In his example, an editor performing three exchanges could designate an identity document with a floor of $ 20 in one, but allow market prices open in others. With TID, a DSP could simply ignore the deal identification auction and submit on cheaper alternatives, effectively bypassing the editor’s intention. Banister concluded: “The publishers essentially abandoned all data control at this stage, and it would be the last nail in the coffin.”
This perspective resonated largely, highlighting the publisher’s skepticism that Tid, although positioned as a transparency tool, could also facilitate the operation of the purchase of data signals and weaken monetization based on the agreement.
Online speech
In addition, last week, the August 29 edition of the Podcast Marketecture presented a debate between Chris Kane de Jounce Media and Mike O’Sullivan du Trade Desk, crystallizing the opposite views on the merits of Tid further.
- Chris Kane, Jounce Media: The publishers fear that the exposure of duplication reduces income and will give a greater DSPS lever effect, while lifting concerns concerning domination on the buy and the potential leak of data.
- Mike O’Sullivan, sincera, by The Trade Desk: Tid reduces the duplication of useless auctions, rewards better quality publishers and helps keep the web open competitive with wall gardens by creating cleaner and more efficient auctions.
Prébid vs Tech Lab?
Adding weight to the discussion, Anthony Katsur, CEO of IAB Tech Lab, weighed on LinkedIn, declaring that the change in preerbidity violates OpenRTB coherence and the risks of fragmentation of standards. He urged industry stakeholders to engage in a formal process to ensure transparency without destabilizing the ecosystem.

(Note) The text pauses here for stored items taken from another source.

(* ===== verification/FutureThen.v ===== *)
(** * FutureThen: what [then] and [andThen] give

    The promise of a combinator belongs to one callback, which waits in the future or
    is about to be called, until it gives the promise the result of the continuation. *)
From S2P Require Import Prelude CString Future FutureEffects FutureCallbacks.
Open Scope Z_scope.

(** ** Definitions *)

(** The callbacks with the promise [p], and those other than [cb] on [f]. *)
Definition mentions (p : nat) (cb : callback) (g : nat) : bool := bool_decide (promise_of cb = Some p).
Definition is_callback (cb : callback) (f : nat) (cb' : callback) (g : nat) : bool := bool_decide (cb' = cb /\ g = f).
Definition alien (p : nat) (cb : callback) (f : nat) (cb' : callback) (g : nat) : bool :=
  mentions p cb' g && negb (is_callback cb f cb' g).

(** Nothing else uses the promise [p] than callbacks for which [P] does not hold. *)
Record unused (P : callback -> nat -> bool) (p : nat) (c : futures) : Prop := {
  unused_handles : default 0%nat (handles c !! p) = 0%nat;
  unused_barriers : forall b s, barriers c !! b = Some s -> _promise s <> p;
  unused_first : forall n, FirstCount p n ∉ items c;
  unused_held : held P c = 0%nat;
}.

(** The effects that do not concern [p]; one that is finished can be released. *)
Definition foreign (running : bool) (p : nat) (e : effect) : Prop :=
  match e with
  | EWrite q _ | ENewBarrier q | EHandles q _ => q <> p
  | EFinish q _ => running = true -> q <> p
  | EConnect _ cb _ | ESpawn cb _ => promise_of cb <> Some p
  | EPush (Call cb _) | EPush (Post cb _) => promise_of cb <> Some p
  | EPush (FirstCount q _) => q <> p
  | EPush (Release q) => running = true -> q <> p
  | _ => True
  end.

(** ** Foreign effects *)

Lemma foreign_neutral P running p e : (forall cb g, P cb g = true -> promise_of cb = Some p) -> foreign running p e -> neutral P e.
Proof.
  intros HP He. assert (forall cb g, promise_of cb <> Some p -> P cb g = false) as H.
  { intros cb g Hn. destruct (P cb g) eqn:E; [|done]. by apply HP in E. }
  destruct e as [| | | | | | | | |i| | | | | | | |]; try done; cbn in *; [by apply H| |by apply H]. destruct i; try done; by apply H.
Qed.

(** The items that an effect adds. *)
Lemma effect_items c e i : i ∈ items (apply_effect c e) -> i ∈ items c \/ e = EPush i \/ exists cb f, i = Call cb f \/ i = Post cb f.
Proof.
  assert (forall l, i ∈ items (with_threads (threads c) (todo c ++ l) c) -> i ∈ items c \/ i ∈ l) as Hpush.
  { intros l. rewrite items_push. by intros [?|?]%elem_of_app; [left|right]. }
  destruct e as [| | | | | |g e|g cb t| |j|cb g| | | | | | |]; cbn [apply_effect]; try (by intros H; left).
  - rewrite finish_eq. destruct (isRunning _); cbn [snd]; [|by left]. intros [H|H]%Hpush; [by left|]. right; right.
    apply list_elem_of_fmap in H as ([cb t] & -> & _). destruct (is_async _ _); eauto.
  - rewrite connect_eq. destruct (bool_decide _); [by left|]. destruct (isFinished _); cbn [snd]; [|by left].
    intros [H|H]%Hpush; [by left|]. right; right. apply list_elem_of_singleton in H as ->. destruct (is_async _ _); eauto.
  - intros [H|H]%(Hpush [j]); [by left|]. apply list_elem_of_singleton in H as ->. by right; left.
  - unfold items. cbn. rewrite concat_app. cbn. rewrite (assoc_L (++)). intros [H|H]%elem_of_app; [by left|].
    apply list_elem_of_singleton in H as ->. right; right; eauto.
Qed.

Lemma effect_unused P running p c e : states_ok c -> (forall cb g, P cb g = true -> promise_of cb = Some p) ->
  unused P p c -> foreign running p e -> unused P p (apply_effect c e).
Proof.
  intros Hok HP [H1 H2 H3 H4] He. split.
  - destruct e as [| | | | | |g e|g cb t| | | | | | | | | |q n]; try done; cbn [apply_effect].
    + rewrite finish_eq. by destruct (isRunning _).
    + rewrite connect_eq. destruct (bool_decide _); [done|]. by destruct (isFinished _).
    + cbn in *. by rewrite lookup_insert_ne.
  - destruct e as [| | | | | |g e|g cb t| | | |b cl st n l|q| | | | |]; try done; cbn [apply_effect].
    + rewrite finish_eq. by destruct (isRunning _).
    + rewrite connect_eq. destruct (bool_decide _); [done|]. by destruct (isFinished _).
    + cbn. intros b' s. destruct (decide (b' = b)) as [->|Hn]; [|rewrite lookup_alter_ne by done; apply H2].
      rewrite lookup_alter_eq. destruct (barriers c !! b) as [s'|] eqn:E; [|done]. cbn. intros [= <-]. exact (H2 b s' E).
    + cbn. intros b' s. destruct (decide (b' = nbarriers c)) as [->|Hn]; [|rewrite lookup_insert_ne by done; apply H2].
      rewrite lookup_insert_eq. by intros [= <-].
  - intros n Hn. apply effect_items in Hn as [Hn|[->|(cb & f & [Hn|Hn])]]; [by apply (H3 n)|done|done|done].
  - rewrite effect_held; [done|done|]. by eapply foreign_neutral.
Qed.

Lemma effect_released p c e : Release p ∉ items c -> e <> EPush (Release p) -> Release p ∉ items (apply_effect c e).
Proof. intros H He Hin. by apply effect_items in Hin as [Hin|[->|(cb & f & [Hn|Hn])]]. Qed.

(** The result of [p]. *)
Lemma effect_running p c e : states_ok c -> isRunning (state_of c p) = true -> foreign true p e -> isRunning (state_of (apply_effect c e) p) = true.
Proof.
  intros Hok Hr He. assert (is_Some (states c !! p)) as Hs by by apply is_running_some.
  assert (forall g s, (g = p -> _state s = _state (state_of c p)) -> isRunning (state_of (snd (put_state g s c)) p) = true) as Hput.
  { intros g s Hg. rewrite state_of_put. destruct (decide _) as [[<- _]|_]; [|done]. unfold isRunning in *. by rewrite Hg. }
  destruct e as [g|g oc|g t|g n|g|g v|g e|g cb t|b|i|cb g|b cl st n l|q|m n|k g|k g|k g|q n]; cbn [apply_effect]; try done; try (apply Hput; by intros ->).
  - apply Hput. intros ->. unfold isRunning in Hr. apply bool_decide_eq_true in Hr. unfold reportStart. by rewrite Hr.
  - rewrite finish_eq. destruct (isRunning (state_of c g)); [|done]. apply Hput. intros ->. by destruct He.
  - rewrite connect_eq. destruct (bool_decide _); [done|]. destruct (isFinished _); [done|]. apply Hput. by intros ->.
  - unfold state_of. cbn. rewrite lookup_insert_ne; [done|]. intros <-. destruct Hs as [s Hs]. by rewrite Hok in Hs.
Qed.

Lemma effect_value p c e : states_ok c -> isFinished (state_of c p) = true -> foreign false p e ->
  isFinished (state_of (apply_effect c e) p) = true /\ value_of (state_of (apply_effect c e) p) = value_of (state_of c p).
Proof.
  intros Hok Hf He. destruct (effect_result c e p Hok Hf) as (H1 & H2 & H3). split; [by apply effect_finished|].
  unfold value_of. rewrite H1, H2, H3; [done|]. intros v ->. by cbn in He.
Qed.

(** ** Steps that do not concern [p] *)

(** What an item has to do with [p]. *)
Definition item_foreign (running : bool) (p : nat) (it : item) : Prop :=
  match it with
  | Call cb _ | Post cb _ => promise_of cb <> Some p
  | FirstCount q _ => q <> p
  | Release q => running = true -> q <> p
  | _ => True
  end.

Lemma item_effect_foreign running p c it : (forall b s, barriers c !! b = Some s -> _promise s <> p) -> (running = true -> p < nstates c)%nat ->
  item_foreign running p it -> forall e, item_effect c it e -> foreign running p e.
Proof.
  intros Hb Hp Hi e He. destruct e as [| | | | |q v|q e|g cb t| |i|cb g| |q| | | | |q n]; try done; cbn in *.
  - destruct He as [f ->]. cbn in Hi. congruence.
  - intros Hr. destruct He as [He|He]; [|specialize (Hp Hr); lia]. destruct it as [cb f|cb f| | |b|b|q' n|q']; cbn in *; try done; try congruence.
    + destruct He as (s & Hs & ->). by eapply Hb.
    + destruct He as (s & Hs & ->). by eapply Hb.
    + subst. by apply Hi.
  - destruct He as (q & f & -> & ->). done.
  - destruct i; try done.
    + destruct He as (g & f & ->). cbn in Hi. congruence.
    + destruct He as (cb & f & -> & H). cbn in Hi. congruence.
  - by subst.
Qed.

Meanwhile, Gareth Glaser used its largely read substitution, Gareth hates advertising technologyTo constantly ask, “Why can’t we all hear ourselves?” His commentary reflects generalized fatigue with recurring transparency debates in advertising technology, suggesting that although TID may seem technical, his real impact lies in the distrust rooted between buyers and sellers.
The debate on the identification of transactions illustrates how technical debates are, in reality, figures for a power struggle in programmatic advertising. For buyers, TID represents an opportunity to rationalize expenses and reward transparency. For publishers, it is considered to be another mechanism for buyers to assert control and erode the margins.
With the prebid decision undermining the effectiveness of TID and industry leaders as the IAB technology laboratory calling for clarity, the problem is now at a crossroads. If the ecosystem can merge around a standard that balances transparency with the publisher’s autonomy is not resolved.
But as the intensity of online discourse shows, the implications for efficiency, equity and confidence through digital advertising are anything but trivial.